- Task goal
Working from the records below, repeat exactly the lines starting at the line that contains "Delimit Scope scalar_scope with sc." and ending at the line that contains "associativity) : scalar_scope.", inclusive.

- Listed entries
◆ ◆ ◆ ◆ ◆
(** * ArticulatedFigure: bodies, joints, contacts and the model

    A shallow embedding of [src/ArticulatedFigure.h]: the [Body], [Joint]
    and [Contact] value types with their constructors and assignment
    operators, the [Model] aggregate, and [jcalc], which the header
    declares.

    The C++ [double] is kept abstract: every definition is written over a
    type [F] carrying the arithmetic the header uses (the class [Scalar]).
    Statements that only depend on which expression is stored where hold
    for every such arithmetic, binary64 included; statements that need
    algebra (symmetry, products with zero) assume the exact laws collected
    in [ExactScalar], which rounding arithmetic does not have.  The
    canonical rationals [Qc] are the exact instance on which the
    definitions are run, the primitive floats the binary64 one. *)

From Stdlib Require Import QArith Qcanon Ring PrimFloat.
From stdpp Require Import base option list gmap.

(** ** Scalars *)

Class Scalar (F : Type) := {
  s0 : F;
  s1 : F;
  sadd : F -> F -> F;
  smul : F -> F -> F;
  ssub : F -> F -> F;
  sopp : F -> F;
  sdiv : F -> F -> F;
  seqb : F -> F -> bool;
  sltb : F -> F -> bool
}.

(** [cos] and [sin] of <cmath>. *)
Class Trig (F : Type) := {
  scos : F -> F;
  ssin : F -> F
}.

Declare Scope scalar_scope.
Delimit Scope scalar_scope with sc.
Notation "0" := s0 : scalar_scope.
Notation "1" := s1 : scalar_scope.
Infix "+" := sadd : scalar_scope.
Infix "*" := smul : scalar_scope.
Infix "-" := ssub : scalar_scope.
Infix "/" := sdiv : scalar_scope.
Notation "- x" := (sopp x) : scalar_scope.
Infix "==" := seqb (at level 70, no associativity) : scalar_scope.

(** Exact arithmetic: a commutative ring whose [==] decides equality, with
    [1 <> 0] and an irreflexive [<]. *)
Class ExactScalar (F : Type) `{Scalar F} : Prop := {
  scalar_ring : ring_theory s0 s1 sadd smul ssub sopp (@eq F);
  seqb_eq : forall x y : F, seqb x y = true <-> x = y;
  s1_neq_s0 : s1 <> s0 :> F;
  sltb_irrefl : forall x : F, sltb x x = false
}.
(** * Seat inventory and waiting list of the railway reservation system

    A shallow embedding of [data_structures.py], of the tables of
    [database.py] that the booking logic touches, and of the booking,
    cancellation and train-update handlers of [server.py] and
    [terminal_app.py], followed by the properties of the allocation engine.

    Conventions.
    - SQLite integers and Python ints are unbounded here: they are [Z].
    - A table is the list of its rows in insertion order.  A [SELECT ...]
      followed by [fetchone()] is the first matching row, an [UPDATE] or
      [DELETE] acts on every matching row.
    - A handler is a function from the state before the call to a result and
      the state after it.  The durable part of the state only changes when the
      handler reaches [conn.commit()]; a handler that raises leaves the tables
      as they were (the open transaction is rolled back with the connection),
      but keeps the changes it already made to the in-memory structures.
    - [generate_pnr()] draws ten random characters; the drawn string is an
      argument of the handler that calls it. *)

From stdpp Require Import base gmap strings.
From Stdlib Require Import ZArith List Lia Bool.
Import ListNotations.

Local Open Scope Z_scope.

(** ** data_structures.py *)

(** [LinkedList]: the chain of nodes from [head] is the list of their [data]. *)
Module LinkedList.
Section Ops.
Context {A K : Type}.

Definition insert_at_end (l : list A) (data : A) : list A := l ++ [data].

Fixpoint search (l : list A) (key : K) (compare_func : A -> K -> bool) : option A :=
  match l with
  | [] => None
  | data :: next => if compare_func data key then Some data else search next key compare_func
  end.

(** Unlinks the first node that matches; the boolean says whether one did. *)
Fixpoint delete_by_value (l : list A) (key : K) (compare_func : A -> K -> bool)
  : list A * bool :=
  match l with
  | [] => ([], false)
  | data :: next =>
      if compare_func data key then (next, true)
      else let '(next', found) := delete_by_value next key compare_func in
           (data :: next', found)
  end.

(** Replaces the data of the first node that matches. *)
Fixpoint update (l : list A) (key : K) (new_data : A) (compare_func : A -> K -> bool)
  : list A * bool :=
  match l with
  | [] => ([], false)
  | data :: next =>
      if compare_func data key then (new_data :: next, true)
      else let '(next', found) := update next key new_data compare_func in
           (data :: next', found)
  end.

Definition get_all (l : list A) : list A := l.
End Ops.
End LinkedList.

(** [Queue]: [items] with the front of the queue at index 0. *)
Module Queue.
Section Ops.
Context {A : Type}.

Definition is_empty (items : list A) : bool :=
  Nat.eqb (length items) 0.

Definition size (items : list A) : Z := Z.of_nat (length items).

Definition enqueue (items : list A) (item : A) : list A := items ++ [item].

(** [items.pop(0)] when the queue is not empty, [None] otherwise. *)
Definition dequeue (items : list A) : option A * list A :=
  if is_empty items then (None, items)
  else match items with
       | item :: rest => (Some item, rest)
       | [] => (None, items)
       end.

Definition peek (items : list A) : option A :=
  if is_empty items then None else hd_error items.

Definition get_all (items : list A) : list A := items.
End Ops.
End Queue.

(** ** database.py: the rows of the tables *)

(** The four passenger columns shared by [bookings] and [waiting_list]. *)
Record passenger := {
  passenger_name : string;
  passenger_age : Z;
  passenger_gender : string;
  passenger_phone : string
}.

(** A row of [trains].  Of the descriptive columns only [train_number]
    (declared UNIQUE) and [train_name] are kept; [source], [destination],
    [fare], [departure_time] and [arrival_time] are carried along by the
    program exactly like [train_name] and never read by the seat logic. *)
Record train := {
  t_id : Z;
  train_number : string;
  train_name : string;
  total_seats : Z;
  available_seats : Z
}.

(** The two values the program ever writes to [booking_status]. *)
Inductive status := confirmed | cancelled.

Definition status_eqb (a b : status) : bool :=
  match a, b with
  | confirmed, confirmed | cancelled, cancelled => true
  | _, _ => false
  end.

(** A row of [bookings] ([pnr] is declared UNIQUE). *)
Record booking := {
  pnr : string;
  b_user_id : Z;
  b_train_id : Z;
  b_passenger : passenger;
  seat_number : Z;
  booking_status : status
}.

(** A row of [waiting_list]. *)
Record waiting := {
  w_train_id : Z;
  w_user_id : Z;
  w_passenger : passenger;
  position : Z
}.

(** The durable state.  [trains_seq] is the AUTOINCREMENT counter of
    [trains]: the largest id ever handed out. *)
Record database := {
  trains : list train;
  trains_seq : Z;
  bookings : list booking;
  waiting_list : list waiting
}.

Definition empty_database : database :=
  {| trains := []; trains_seq := 0; bookings := []; waiting_list := [] |}.

(** ** The SQL statements the handlers execute *)

Module Sql.

Definition set_available (t : train) (n : Z) : train :=
  {| t_id := t_id t; train_number := train_number t; train_name := train_name t;
     total_seats := total_seats t; available_seats := n |}.

Definition set_status (b : booking) (st : status) : booking :=
  {| pnr := pnr b; b_user_id := b_user_id b; b_train_id := b_train_id b;
     b_passenger := b_passenger b; seat_number := seat_number b;
     booking_status := st |}.

Definition set_position (w : waiting) (p : Z) : waiting :=
  {| w_train_id := w_train_id w; w_user_id := w_user_id w;
     w_passenger := w_passenger w; position := p |}.

Definition with_trains (d : database) (ts : list train) : database :=
  {| trains := ts; trains_seq := trains_seq d; bookings := bookings d;
     waiting_list := waiting_list d |}.

Definition with_bookings (d : database) (bs : list booking) : database :=
  {| trains := trains d; trains_seq := trains_seq d; bookings := bs;
     waiting_list := waiting_list d |}.

Definition with_waiting_list (d : database) (ws : list waiting) : database :=
  {| trains := trains d; trains_seq := trains_seq d; bookings := bookings d;
     waiting_list := ws |}.

(** [SELECT * FROM trains WHERE id = ?], [fetchone()]. *)
Definition select_train (tid : Z) (d : database) : option train :=
  List.find (fun t => t_id t =? tid) (trains d).

(** [SELECT * FROM bookings WHERE pnr = ?], [fetchone()]. *)
Definition select_booking (p : string) (d : database) : option booking :=
  List.find (fun b => String.eqb (pnr b) p) (bookings d).

(** [SELECT * FROM bookings WHERE pnr = ? AND user_id = ?], [fetchone()]. *)
Definition select_booking_of (p : string) (uid : Z) (d : database) : option booking :=
  List.find (fun b => String.eqb (pnr b) p && (b_user_id b =? uid)) (bookings d).

Definition pnr_taken (p : string) (d : database) : bool :=
  existsb (fun b => String.eqb (pnr b) p) (bookings d).

Definition train_number_taken (n : string) (d : database) : bool :=
  existsb (fun t => String.eqb (train_number t) n) (trains d).

(** [INSERT INTO bookings ...]; [None] is the [sqlite3.IntegrityError] of
    the UNIQUE constraint on [pnr]. *)
Definition insert_booking (b : booking) (d : database) : option database :=
  if pnr_taken (pnr b) d then None
  else Some (with_bookings d (bookings d ++ [b])).

(** [INSERT INTO trains ...]: the new row takes the next id; [None] is the
    [sqlite3.IntegrityError] of the UNIQUE constraint on [train_number]. *)
Definition insert_train (number name : string) (total available : Z) (d : database)
  : option (Z * database) :=
  if train_number_taken number d then None
  else
    let lastrowid := trains_seq d + 1 in
    Some (lastrowid,
          {| trains := trains d ++ [ {| t_id := lastrowid; train_number := number;
                                        train_name := name; total_seats := total;
                                        available_seats := available |} ];
             trains_seq := lastrowid;
             bookings := bookings d;
             waiting_list := waiting_list d |}).

(** [UPDATE trains SET available_seats = available_seats + ? WHERE id = ?]
    (with [delta = -1] for [available_seats - 1]). *)
Definition add_available (tid delta : Z) (d : database) : database :=
  with_trains d
    (map (fun t => if t_id t =? tid
                   then set_available t (available_seats t + delta) else t)
         (trains d)).

(** [UPDATE bookings SET booking_status = 'cancelled' WHERE pnr = ?]. *)
Definition cancel_status (p : string) (d : database) : database :=
  with_bookings d
    (map (fun b => if String.eqb (pnr b) p then set_status b cancelled else b)
         (bookings d)).

(** [INSERT INTO waiting_list ...]. *)
Definition insert_waiting (w : waiting) (d : database) : database :=
  with_waiting_list d (waiting_list d ++ [w]).

(** [DELETE FROM waiting_list WHERE train_id = ? AND position = 1]. *)
Definition delete_first_waiting (tid : Z) (d : database) : database :=
  with_waiting_list d
    (List.filter (fun w => negb ((w_train_id w =? tid) && (position w =? 1)))
                 (waiting_list d)).

(** [UPDATE waiting_list SET position = position - 1 WHERE train_id = ?]. *)
Definition shift_waiting (tid : Z) (d : database) : database :=
  with_waiting_list d
    (map (fun w => if w_train_id w =? tid then set_position w (position w - 1) else w)
         (waiting_list d)).

(** The waiting list of one train, as
    [SELECT * FROM waiting_list WHERE train_id = ?] returns it. *)
Definition waiting_of (tid : Z) (d : database) : list waiting :=
  List.filter (fun w => w_train_id w =? tid) (waiting_list d).

(** The confirmed bookings of one train. *)
Definition is_active (tid : Z) (b : booking) : bool :=
  (b_train_id b =? tid) && status_eqb (booking_status b) confirmed.

Definition active_of (tid : Z) (d : database) : list booking :=
  List.filter (is_active tid) (bookings d).

End Sql.

(** ** What a handler returns *)

(** Exceptions that no handler catches. *)
Inductive exception := TypeError | KeyError | IntegrityError.

Inductive result (A : Type) : Type :=
| Ok (a : A)
| HTTPException (status_code : Z) (detail : string)
| Unhandled (e : exception).
Arguments Ok {A} a.
Arguments HTTPException {A} status_code detail.
Arguments Unhandled {A} e.

(** The body of a successful booking response: ["status": "confirmed"] with
    its PNR and seat, or ["status": "waiting"] with its position. *)
Inductive booking_response :=
| Confirmed (pnr : string) (seat_number : Z)
| Waiting (position : Z).

(** A successful cancellation: the message names the PNR of the promoted
    passenger when there is one. *)
Inductive cancel_response :=
| Cancelled
| CancelledPromoted (new_pnr : string).

(** The message of a successful train update. *)
Inductive update_response := NoUpdatesProvided | TrainUpdated.

(** ** server.py *)

Module Server.
Import Sql.

(** The payload of a decoded token: [current_user]. *)
Record token := { user_id : Z; role : string }.

(** The dictionary [create_booking] puts into a waiting queue, with the
    keys [cancel_booking] reads back. *)
Record waiting_data := {
  wd_user_id : Z;
  wd_passenger : passenger;
  wd_position : Z
}.

(** A value of [passenger_cache]. *)
Record cache_entry := { c_passenger : passenger; c_train_id : Z; c_seat : Z }.

(** The durable tables and the three module-level structures:
    [trains_linked_list], [waiting_queues] and [passenger_cache]. *)
Record state := {
  db : database;
  trains_linked_list : list train;
  waiting_queues : gmap Z (list waiting_data);
  passenger_cache : gmap string cache_entry
}.

Definition initial_state : state :=
  {| db := empty_database; trains_linked_list := [];
     waiting_queues := ∅; passenger_cache := ∅ |}.

Record TrainCreate := {
  tc_train_number : string;
  tc_train_name : string;
  tc_total_seats : Z
}.

Record TrainUpdate := {
  tu_train_name : option string;
  tu_total_seats : option Z
}.

Record BookingCreate := { train_id : Z; bc_passenger : passenger }.

(** [lambda t, tid: t['id'] == tid] *)
Definition by_id (t : train) (tid : Z) : bool := t_id t =? tid.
◆ ◆ ◆ ◆ ◆
- Task solution
Delimit Scope scalar_scope with sc.
Notation "0" := s0 : scalar_scope.
Notation "1" := s1 : scalar_scope.
Infix "+" := sadd : scalar_scope.
Infix "*" := smul : scalar_scope.
Infix "-" := ssub : scalar_scope.
Infix "/" := sdiv : scalar_scope.
Notation "- x" := (sopp x) : scalar_scope.
Infix "==" := seqb (at level 70, no associativity) : scalar_scope.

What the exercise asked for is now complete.